## WHAT YOU SHOULD DO
Set down exactly the lines below, starting at the one that contains "first two parts" and ending at the one that contains "Proof. apply Verify_accepts. Qed.", with both of those lines included and nothing else.

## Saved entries
Lemma Verify_cases v token now :
  (exists hr pr sp kid c, parsed token hr pr sp kid c) \/
  (Verify v token now = refuse ReasonContract /\ ~ exists hr pr sp kid c, parsed token hr pr sp kid c).
Proof.
  assert (Hno : forall e, Verify v token now = e -> (forall c, e <> Ok c) -> e = refuse ReasonContract ->
    (forall hr pr sp kid c, parsed token hr pr sp kid c -> False) ->
    Verify v token now = refuse ReasonContract /\ ~ exists hr pr sp kid c, parsed token hr pr sp kid c).
  { intros e <- _ -> H. split; [reflexivity|]. intros (hr & pr & sp & kid & c & Hp). eapply H. exact Hp. }
  unfold Token.Verify in *. destruct (splitCompact token) as [[[h p] s]|] eqn:Es.
  2: { right. eapply Hno; [reflexivity | discriminate | reflexivity|]. intros hr pr sp kid c (-> & Hl & Hs & _).
       rewrite (proj2 (splitCompact_iff _ (Base64.encode hr) (Base64.encode pr) sp)) in Es; [discriminate|].
       split; [reflexivity|]. split; [exact Hl|]. repeat constructor; try apply Base64.encode_url. exact Hs. }
  apply splitCompact_iff in Es as (-> & Hl & Hu). pose proof Hu as Hu'. rewrite !Forall_cons in Hu'. destruct Hu' as (Uh & Up & Us & _).
  assert (Hpin : forall hr pr sp kid c, parsed (Prelude.join "." [h; p; s]) hr pr sp kid c -> h = Base64.encode hr /\ p = Base64.encode pr /\ sp = s).
  { intros hr pr sp kid c (E & _ & Hsp & _).
    assert (Hx : splitCompact (Prelude.join "." [h; p; s]) = Some (Base64.encode hr, Base64.encode pr, sp)).
    { apply splitCompact_iff. split; [exact E|]. split; [exact Hl|]. repeat constructor; try apply Base64.encode_url. exact Hsp. }
    rewrite (proj2 (splitCompact_iff _ h p s) (conj eq_refl (conj Hl Hu))) in Hx. injection Hx as -> -> ->. auto. }
  destruct (Base64.DecodeString true h) as [hr|] eqn:Eh.
  2: { right. eapply Hno; [reflexivity | discriminate | reflexivity|]. intros hr pr sp kid c Hp.
       apply Hpin in Hp as (-> & _). rewrite Base64.DecodeString_encode in Eh. discriminate. }
  destruct (Base64.DecodeString true p) as [pr|] eqn:Ep.
  2: { right. eapply Hno; [reflexivity | discriminate | reflexivity|]. intros hr' pr sp kid c Hp.
       apply Hpin in Hp as (_ & -> & _). rewrite Base64.DecodeString_encode in Ep. discriminate. }
  apply (Base64.DecodeString_strict h hr Uh) in Eh as ->. apply (Base64.DecodeString_strict p pr Up) in Ep as ->.
  assert (Hpin' : forall hr' pr' sp kid c, parsed (Prelude.join "." [Base64.encode hr; Base64.encode pr; s]) hr' pr' sp kid c ->
    parseHeader hr = Some kid /\ parseClaims pr = Some c).
  { intros hr' pr' sp kid c Hp. destruct (Hpin _ _ _ _ _ Hp) as (E1 & E2 & _). apply Base64.encode_inj in E1 as <-, E2 as <-. apply Hp. }
  destruct (parseHeader hr) as [kid|] eqn:Ek.
  2: { right. eapply Hno; [reflexivity | discriminate | reflexivity|]. intros hr' pr' sp kid c Hp. apply Hpin' in Hp as [? _]. congruence. }
  destruct (parseClaims pr) as [c|] eqn:Ec.
  2: { right. eapply Hno; [reflexivity | discriminate | reflexivity|]. intros hr' pr' sp kid' c Hp. apply Hpin' in Hp as [_ ?]. congruence. }
  left. exists hr, pr, s, kid, c. repeat split; assumption || reflexivity.
Qed.

Lemma sane_sums v now : sane v now ->
  i64 (unix now + leeway v) = (unix now + leeway v)%Z /\ i64 (unix now - leeway v) = (unix now - leeway v)%Z.
Proof. intros [Hl Hn]. split; apply i64_small; lia. Qed.

Lemma Verify_accepts v token now c :
  sane v now ->
  (Verify v token now = Ok c <->
   exists hr pr sp kid key,
     parsed token hr pr sp kid c /\ trusted v kid key /\ signed key hr pr sp /\
     Issuer c = issuer v /\ Audience c = audience v /\
     (NotBefore c <= unix now + leeway v)%Z /\ (unix now - leeway v < ExpiresAt c)%Z).
Proof.
  intros Hs. pose proof (sane_sums v now Hs) as [S1 S2]. split.
  - intros H. destruct (Verify_cases v token now) as [(hr & pr & sp & kid & c' & Hp)|[H' _]]; [|rewrite H in H'; discriminate].
    rewrite (Verify_parsed _ _ _ _ _ _ _ _ Hp) in H. unfold judge in H. rewrite S1, S2 in H.
    destruct (lookupKey (keys v) kid) as [[key known]|] eqn:Ek; [|walk_returns H].
    walk_returns H. injection H as ->. simp_bool. subst. exists hr, pr, sp, kid, key.
    pose proof Hp as (_ & _ & Hsp & _).
    match goal with E : Base64.DecodeString true sp = Some _ |- _ => apply (Base64.DecodeString_strict _ _ Hsp) in E end.
    split; [exact Hp|]. unfold trusted, signed. rewrite Ek. eauto 20.
  - intros (hr & pr & sp & kid & key & Hp & (H1 & H2 & H3) & (sig & -> & H4 & H5) & H6 & H7 & H8 & H9).
    rewrite (Verify_parsed _ _ _ _ _ _ _ _ Hp). unfold judge. rewrite S1, S2, (bool_decide_eq_false_2 _ H1), H2, H3.
    rewrite Base64.DecodeString_encode, H4, H5, H6, H7, !String.eqb_refl. cbn.
    rewrite (proj2 (Z.ltb_ge _ _) H8), (proj2 (Z.leb_gt _ _) H9). reflexivity.
Qed.

(** C28: Verify accepts exactly the genuine tokens of its class. The token is at most 8192 bytes and is
    the one canonical base64url form of a header and claims of the class; the header's key id is not
    denied and the key source gives a 32-byte key for it, under which the 64-byte signature of the
    first two parts verifies; issuer and audience are the verifier's; and the clock is inside
    [nbf - leeway, exp + leeway). What it returns is the claims of that token. *)
Theorem Verify_accepts_iff v token now c :
  sane v now ->
  (Verify v token now = Ok c <->
   exists hr pr sp kid key,
     parsed token hr pr sp kid c /\ trusted v kid key /\ signed key hr pr sp /\
     Issuer c = issuer v /\ Audience c = audience v /\
     (NotBefore c <= unix now + leeway v)%Z /\ (unix now - leeway v < ExpiresAt c)%Z).
Proof. apply Verify_accepts. Qed.
Lemma entry_of doc es kid (e : JWKSKey) : NoDup (KeyID <$> doc) -> length doc = length es ->
  (list_to_map (zip (KeyID <$> doc) es) : gmap string JWKSKey) !! kid = Some e <->
  exists i c, doc !! i = Some c /\ es !! i = Some e /\ KeyID c = kid.
Proof.
  intros Hnd Hl. rewrite <-elem_of_list_to_map; [|rewrite fst_zip; [exact Hnd | rewrite length_fmap; lia]].
  rewrite list_elem_of_lookup. setoid_rewrite lookup_zip_with_Some. setoid_rewrite list_lookup_fmap_Some. naive_solver.
Qed.

(** C32: parseJWKSDocument is strict. It reads exactly the documents that are one JSON value without
    repeated names, bind to the structs, and hold at least one key, all of them good (OKP, Ed25519,
    EdDSA, use empty or sig, a key id that is not blank, 32 key bytes, retire_after only where it is
    admitted) with distinct key ids; the result is exactly their entries: a key id maps to a key of
    the document with that id. *)
Theorem parseJWKSDocument_exact encoded with_retire set :
  (parseJWKSDocument SimpleFold encoded with_retire = Some set <-> jwks_doc encoded with_retire set) /\
  (parseJWKSDocument SimpleFold encoded with_retire = Some set -> set <> ∅ /\
   forall kid e, set !! kid = Some e -> String.length (Public e) = 32 /\ validKeyID kid = true /\ (with_retire = false -> k_RetireAfter e = None)).
Proof.
  split; [apply jwks_doc_iff|]. intros H. apply jwks_doc_iff in H as (v & doc & es & _ & _ & _ & Hne & Hnd & Hes & ->).
  pose proof (Forall2_length _ _ _ Hes) as Hl. split.
  - destruct doc as [|c doc]; [congruence|]. destruct es as [|e es]; [discriminate|]. cbn. apply insert_non_empty.
  - intros kid e He. apply entry_of in He as (i & c & Hc & He & <-); [|assumption..].
    destruct (Forall2_lookup_lr _ _ _ _ _ _ Hes Hc He) as (_ & H1 & _ & _ & _ & _ & H2 & H3 & H4).
    split; [exact H1|]. split; [exact H2|]. intros ->. rewrite H3. destruct (present (RetireAfter c)); [discriminate H4; reflexivity | reflexivity].
Qed.
(** C30: end to end, a token accepted by a verifier over the JWKS client was signed under a key that the
    pinned issuer published: the key the token's key id has in the last good fetch, which met a whole
    response with the issuer's discovery document and a strict JWKS, less than CacheTTL plus
    OutageGrace before the look. *)
Theorem accepted_under_published_key {C} {kind : TokenKind C} SimpleFold cfg ed v token now c tr s late :
  sane v now -> (0 <= OutageGrace cfg)%Z -> Token.keys v = source SimpleFold cfg s late (exec SimpleFold cfg tr new_client) ->
  Verify ed v token now = Ok c ->
  exists hr pr sp kid key d b ks http t,
    parsed token hr pr sp kid c /\ signed ed key hr pr sp /\ ks !! kid = Some key /\
    parseJWKS SimpleFold b = Some ks /\ whole_response cfg (http (j_Issuer cfg +:+ jwksPath)) b /\
    discovery_doc SimpleFold cfg d /\ whole_response cfg (http (j_Issuer cfg +:+ discoveryPath)) d /\
    (exists tr', latest_good SimpleFold cfg (tr ++ tr') http t ks) /\
    ((Sub (look s) t < CacheTTL cfg + OutageGrace cfg)%Z \/ (Sub (look_again s) t < CacheTTL cfg + OutageGrace cfg)%Z).
Proof.
  intros Hs Hg Hk H. destruct (proj1 (Verify_accepts ed v token now c Hs) H) as (hr & pr & sp & kid & key & Hp & (_ & Hl & _) & Hsig & _).
  unfold lookupKey in Hl. rewrite Hk in Hl. cbn in Hl.
  destruct (resolveKey SimpleFold cfg kid s late _) as [[[[k|]|e]|] c1] eqn:E; cbn in Hl; try discriminate Hl. injection Hl as ->.
  apply resolveKey_served in E as (tr' & _ & http & t & ks & Hlg & Hks & _ & Hage). pose proof Hlg as (tr1 & tr2 & _ & _ & Hf & _).
  apply fetch_good in Hf as (d & b & H1 & H2 & H3 & H4 & _). exists hr, pr, sp, kid, key, d, b, ks, http, t.
  repeat (split; [assumption || eauto|]). lia.
Qed.

(** ** A sample client *)

Definition sample_cfg : JWKSClientConfig := mkCfg "https://auth.example" 0%Z 0%Z 0%Z 0%Z 0%Z 0%Z.
Definition sample_full : JWKSClientConfig :=
  mkCfg "https://auth.example" (5 * Second)%Z 65536 32 (5 * Minute)%Z (30 * Second)%Z (10 * Minute)%Z.
Definition sample_jwks : string :=
  quotes "{'keys':[{'kty':'OKP','crv':'Ed25519','alg':'EdDSA','kid':'k1','x':'" +:+ Base64.encode (of_chars (repeat "k"%char 32)) +:+ quotes "'}]}".
Definition sample_discovery : string :=
  quotes "{'issuer':'https://auth.example','jwks_uri':'https://auth.example/.well-known/jwks.json','id_token_signing_alg_values_supported':['EdDSA']}".
Definition sample_http (url : string) : http_result :=
  Response 200 (if String.eqb url "https://auth.example/.well-known/jwks.json" then sample_jwks else sample_discovery) false.
Definition at_second (n : Z) : Time := at_ns (n * Second)%Z.
Definition sample_schedule : schedule :=
  mkSchedule [] (at_second 1500) [] (at_second 1500) [at_second 1500] sample_http (at_second 1501) [] [] (at_second 1501).

Example sample_limits : NewJWKSClient sample_cfg = Ok sample_full.
Proof. vm_compute. reflexivity. Qed.

Lemma PublicKey_serves_last_good_witness :
  exists c', PublicKey id sample_full "k1" sample_schedule (exec id sample_full [] new_client) = (Some (of_chars (repeat "k"%char 32), true), c') /\
    exists tr', c' = exec id sample_full ([] ++ tr') new_client.
Proof.
  eexists. split; [vm_compute; reflexivity|].
  destruct (PublicKey_serves_last_good id sample_full [] "k1" sample_schedule (of_chars (repeat "k"%char 32)) _ ltac:(vm_compute; reflexivity))
    as (tr' & E & _).
  exists tr'. exact E.
Defined.

Lemma ResolveKey_tells_outage_witness :
  let s := mkSchedule [] (at_second 1500) [] (at_second 1500) [] (fun _ => NoResponse) (at_second 1501) [] [] (at_second 1501) in
  exists c', resolveKey id sample_full "k1" s [] (exec id sample_full [] new_client) = (Some (Err tt), c') /\
    exists tr', c' = exec id sample_full ([] ++ tr') new_client.
Proof.
  intros s. eexists. split; [vm_compute; reflexivity|].
  destruct (ResolveKey_tells_outage id sample_full [] "k1" s [] (Err tt) _ ltac:(vm_compute; reflexivity)) as (tr' & E & _).
  exists tr'. exact E.
Defined.

Lemma accepted_under_published_key_witness :
  let v := mkVerifier "https://auth.example" "dev-health-api" (source id sample_full sample_schedule [] (exec id sample_full [] new_client)) ∅ 5 in
  Verify (kind:=access_kind id) sample_ed25519 v sample_token sample_now = Ok sample_access /\
  exists ks kid key, (ks : gmap string string) !! kid = Some key.
Proof.
  intros v. assert (H : Verify (kind:=access_kind id) sample_ed25519 v sample_token sample_now = Ok sample_access) by (vm_compute; reflexivity).
  split; [exact H|].
  destruct (accepted_under_published_key (kind:=access_kind id) id sample_full sample_ed25519 v sample_token sample_now sample_access
    [] sample_schedule [] ltac:(unfold sane; vm_compute; repeat split; discriminate) ltac:(vm_compute; discriminate) eq_refl H)
    as (hr & pr & sp & kid & key & d & b & ks & http & t & _ & _ & Hk & _).
  exists ks, kid, key. exact Hk.
Defined.

End JwksClient.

## EXERCISE RESPONSE
    first two parts verifies; issuer and audience are the verifier's; and the clock is inside
    [nbf - leeway, exp + leeway). What it returns is the claims of that token. *)
Theorem Verify_accepts_iff v token now c :
  sane v now ->
  (Verify v token now = Ok c <->
   exists hr pr sp kid key,
     parsed token hr pr sp kid c /\ trusted v kid key /\ signed key hr pr sp /\
     Issuer c = issuer v /\ Audience c = audience v /\
     (NotBefore c <= unix now + leeway v)%Z /\ (unix now - leeway v < ExpiresAt c)%Z).
Proof. apply Verify_accepts. Qed.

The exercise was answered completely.